Alfredo Dioncio Barrón se graduó de Ingeniero Industrial Eléctrico en el Tecnológico Regional de Querétaro en 1991; recibió un Diplomado en Sistemas de Potencia en la Facultad de Ingeniería Mecánica, Eléctrica y Electrónica de la Universidad de Guanajuato en 1994. Ingresó a la División de Distribución Bajío de la CFE en el año 1991, donde

ha desempeñado los siguientes cargos: Supervisor de Electrificación Rural de 1991 a 1992 en Guanajuato, GTO; Superintendente de Área de Distribución de 1992 a 1994 en la Zona Celaya, Regional San Miguel de Allende, GTO; desde 1994 ocupa el puesto de Jefe de Oficina de Protecciones en la Zona Querétaro, QRO.

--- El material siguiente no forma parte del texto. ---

(* ------------------------------------------------------------------ *)
(** ** Seeking *)

(** C5. With a known finite duration [D], [seek(d)] from a position [p]
    assigns to [video.currentTime] the sum [p + d] clamped into [0, D]: zero
    when the sum is negative, [D] when it exceeds [D], the sum itself in
    between; the assignment does not throw and the new position lies in
    [0, D]. *)
Theorem seek_clamps_into_duration (s : State) (d D : number) :
  duration (video s) = Num D ->
  is_finite D = true ->
  lt pos_zero D = true ->
  is_finite (currentTime (video s)) = true ->
  is_finite d = true ->
  let sum := add (currentTime (video s)) d in
  exists t,
    seek d s = Done (with_video (set_currentTime t) s) /\
    currentTime (video (state_of (seek d s))) = t /\
    clamp_spec sum D t /\
    lt sum pos_zero || (le pos_zero sum && le sum D) || lt D sum = true /\
    le pos_zero t = true /\ le t D = true.
Proof.
  intros Hdur HD Hpos Hp Hd sum.
  assert (Hsum : is_nan sum = false).
  { apply add_not_nan; [assumption|]. destruct d; try discriminate; reflexivity. }
  destruct (clamp_cases sum D HD Hpos Hsum) as (Hc & Hf & H0 & H1 & Hex).
  assert (Hor : or_zero (duration (video s)) = D).
  { rewrite Hdur. destruct D as [sD|sD| |sD mD eD]; try discriminate; reflexivity. }
  exists (Math_max pos_zero (Math_min D sum)).
  assert (Ht : seek_target (video s) d = Math_max pos_zero (Math_min D sum)).
  { unfold seek_target. rewrite Hor. reflexivity. }
  unfold seek. rewrite Ht, Hf. simpl.
  split; [reflexivity|]. split; [reflexivity|]. auto.
Qed.

(** Seeking -10 from 3.0 and +10 from 115, both with duration 120. *)
Lemma seek_clamps_into_duration_witness :
  currentTime (video (state_of
    (seek (of_Z (-10)) (state_at (of_Z 3) (Num (of_Z 120)))))) = pos_zero /\
  currentTime (video (state_of
    (seek (of_Z 10) (state_at (of_Z 115) (Num (of_Z 120)))))) = of_Z 120.
Proof.
  split.
  - destruct (seek_clamps_into_duration
                (state_at (of_Z 3) (Num (of_Z 120))) (of_Z (-10)) (of_Z 120)
                eq_refl eq_refl eq_refl eq_refl eq_refl)
      as (t & _ & Ht & (Hlow & _ & _) & _).
    rewrite Ht. apply Hlow. reflexivity.
  - destruct (seek_clamps_into_duration
                (state_at (of_Z 115) (Num (of_Z 120))) (of_Z 10) (of_Z 120)
                eq_refl eq_refl eq_refl eq_refl eq_refl)
      as (t & _ & Ht & (_ & _ & Hhigh) & _).
    rewrite Ht. apply Hhigh. reflexivity.
Defined.

(** C10. When the duration is unavailable (undefined, NaN or zero),
    [seek(d)] assigns exactly 0 to [video.currentTime], whatever the position
    and the delta (any number but NaN). *)
Theorem seek_without_duration (s : State) (d : number) :
  (duration (video s) = Undefined \/
   duration (video s) = Num NaN \/
   exists sg, duration (video s) = Num (S754_zero sg)) ->
  is_finite (currentTime (video s)) = true ->
  is_nan d = false ->
  seek_target (video s) d = pos_zero /\
  seek d s = Done (with_video (set_currentTime pos_zero) s) /\
  currentTime (video (state_of (seek d s))) = pos_zero.
Proof.
  intros Hdur Hp Hd.
  assert (Hor : or_zero (duration (video s)) = pos_zero).
  { destruct Hdur as [H|[H|[sg H]]]; rewrite H; reflexivity. }
  assert (Ht : seek_target (video s) d = pos_zero).
  { unfold seek_target. rewrite Hor. apply clamp_to_zero.
    apply add_not_nan; assumption. }
  unfold seek. rewrite Ht. simpl. repeat split; reflexivity.
Qed.

Lemma seek_without_duration_witness :
  seek (of_Z 10) (state_at (of_Z 42) (Num NaN))
  = Done (with_video (set_currentTime pos_zero)
            (state_at (of_Z 42) (Num NaN))) /\
  seek (of_Z (-10)) (state_at (of_Z 42) Undefined)
  = Done (with_video (set_currentTime pos_zero)
            (state_at (of_Z 42) Undefined)) /\
  seek Infinity (state_at (of_Z 42) (Num neg_zero))
  = Done (with_video (set_currentTime pos_zero)
            (state_at (of_Z 42) (Num neg_zero))).
Proof.
  split; [|split].
  - apply (seek_without_duration (state_at (of_Z 42) (Num NaN)) (of_Z 10));
      [right; left; reflexivity | reflexivity | reflexivity].
  - apply (seek_without_duration (state_at (of_Z 42) Undefined) (of_Z (-10)));
      [left; reflexivity | reflexivity | reflexivity].
  - apply (seek_without_duration (state_at (of_Z 42) (Num neg_zero)) Infinity);
      [right; right; exists true; reflexivity | reflexivity | reflexivity].
Defined.

(* ------------------------------------------------------------------ *)
(** ** Buffer helpers *)

Lemma bufferAhead_from_spec (ct : number) (r : list (number * number)) :
  match bufferAhead_from ct r with
  | Some x =>
      exists before st en after,
        r = before ++ (st, en) :: after /\
        contains ct (st, en) = true /\
        (forall q, In q before -> contains ct q = false) /\
        x = sub en ct
  | None => forall q, In q r -> contains ct q = false
  end.
Proof.
  induction r as [|[st en] rest IH]; simpl.
  - intros q [].
  - destruct (le st ct && le ct en) eqn:E.
    + exists [], st, en, rest. repeat split; auto. intros q [].
    + destruct (bufferAhead_from ct rest) as [x|].
      * destruct IH as (before & st' & en' & after & Hr & Hc & Hb & Hx).
        exists ((st, en) :: before), st', en', after.
        repeat split; auto.
        -- rewrite Hr. reflexivity.
        -- intros q [Hq|Hq]; [subst q; exact E | auto].
      * intros q [Hq|Hq]; [subst q; exact E | auto].
Qed.

(** C6. The buffer-ahead value is [end - p] for the (first) buffered
    interval whose bounds enclose the current position [p], and null when no
    buffered interval encloses it; at position 12.0 inside the interval
    [5.0, 20.0] it is 8.0. *)
Theorem buffer_ahead_is_end_minus_position :
  (forall v : Video,
      match _getBufferAhead v with
      | Some x =>
          exists before st en after,
            buffered v = before ++ (st, en) :: after /\
            le st (currentTime v) = true /\
            le (currentTime v) en = true /\
            (forall q, In q before -> contains (currentTime v) q = false) /\
            x = sub en (currentTime v)
      | None =>
          forall q, In q (buffered v) -> contains (currentTime v) q = false
      end) /\
  _getBufferAhead
    (video (with_buffered [(of_Z 5, of_Z 20)]
              (state_at (of_Z 12) (Num (of_Z 120)))))
  = Some (of_Z 8).
Proof.
  split; [|reflexivity].
  intros v. unfold _getBufferAhead.
  destruct (buffered v) as [|r0 rest] eqn:Hb; simpl (_ =? _)%nat; cbv iota.
  - intros q [].
  - pose proof (bufferAhead_from_spec (currentTime v) (r0 :: rest)) as H.
    destruct (bufferAhead_from (currentTime v) (r0 :: rest)) as [x|]; [|exact H].
    destruct H as (before & st & en & after & Hr & Hc & Hbf & Hx).
    exists before, st, en, after.
    unfold contains in Hc. simpl in Hc. apply andb_true_iff in Hc.
    destruct Hc. repeat split; auto.
Qed.

Lemma last_of_nonempty {A : Type} (l : list A) :
  l <> [] ->
  exists front x,
    l = front ++ [x] /\ nth_error l (List.length l - 1) = Some x.
Proof.
  intros H. destruct (exists_last H) as (front & x & Hl).
  exists front, x. split; [exact Hl|].
  rewrite Hl, length_app. simpl.
  replace (List.length front + 1 - 1)%nat with (List.length front) by lia.
  rewrite nth_error_app2 by lia. rewrite Nat.sub_diag. reflexivity.
Qed.

(** In a normalized range list every range ends no later than the last
    one, and starts no later than the last one starts. *)
Lemma normalized_last (front : list (number * number)) : forall st en,
    normalized (front ++ [(st, en)]) = true ->
    le st en = true /\
    forall st' en', In (st', en') front ->
      le st' en' = true /\ lt en' st = true.
Proof.
  induction front as [|[a b] rest IH]; intros st en H.
  - simpl in H. rewrite !andb_true_r in H. split; [exact H|]. intros ? ? [].
  - simpl in H. apply andb_true_iff in H. destruct H as [H Hn].
    apply andb_true_iff in H. destruct H as [Hab Hnext].
    destruct (IH st en Hn) as [Hse Hrest].
    split; [exact Hse|].
    intros st' en' [Heq|Hin]; [|auto].
    inversion Heq; subst st' en'. split; [exact Hab|].
    destruct rest as [|[c e] rest'].
    + exact Hnext.
    + simpl in Hnext.
      destruct (Hrest c e (or_introl eq_refl)) as [Hce Hes].
      destruct (le_cases _ _ (le_trans _ _ _ (lt_le _ _ Hnext)
                               (le_trans _ _ _ Hce (lt_le _ _ Hes))))
        as [Hlt|Hge]; [exact Hlt|].
      (* st <= b < c <= e < st is impossible *)
      exfalso.
      pose proof (le_trans _ _ _ Hge (lt_le _ _ Hnext)) as H1.
      pose proof (le_trans _ _ _ H1 Hce) as H2.
      unfold lt, le, SFltb, SFleb in Hes, H2.
      rewrite (SFcompare_swap e st) in H2.
      destruct (SFcompare e st) as [[| |]|]; simpl in H2; discriminate.
Qed.

Lemma le_refl_right x y : le x y = true -> le y y = true.
Proof.
  unfold le, SFleb. intros H.
  rewrite SFcompare_refl; [reflexivity|].
  destruct x, y; simpl in *; try discriminate; reflexivity.
Qed.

Juan Ignacio Muñoz González se graduó de Ingeniero Electricista en la Facultad de Ingeniería Mecánica, Eléctrica y Electrónica de la Universidad de Guanajuato en 1978. De 1981 a 1997 trabajó en CFE en Protección de Sistemas de Distribución y Transmisión. De 1997 a 2000 trabajó en INELAP-PQE como Ingeniero de Soporte Técnico. Desde el 2000 trabaja en Schweitzer Engineering

Laboratories, S.A. de C.V., donde actualmente ocupa el puesto de Director de Servicios Técnicos. De 1988 a 1997 trabajó también como profesor de asignatura en la Universidad Iberoamericana, Plantel León, Departamento de Ciencias de Ingeniería. Es miembro del IEEE. Héctor Jorge Altuve Ferrer se graduó de Ingeniero Electricista en la Universidad Central de Las Villas, Cuba, en 1969. Recibió el grado de Doctor en Ingeniería Eléctrica en el Instituto Politécnico de Kiev, URSS, en 1981. De 1969 a 1993 trabajó como Profesor Titular en la Facultad de Ingeniería Eléctrica de la Universidad Central de Las Villas. De 1993 a 2001 fue Profesor Titular del Programa Doctoral de la Facultad de Ingeniería Mecánica y Eléctrica de la Universidad Autónoma de Nuevo León, México. Fue Profesor Visitante de Washington State University en el curso 1999-2000. Desde 2001 trabaja en Schweitzer Enginering Laboratories, S.A. de C.V., donde actualmente ocupa el puesto de Director General. Su área de investigación es la protección, control y supervisión de sistemas eléctricos de potencia. Es Senior Member del IEEE.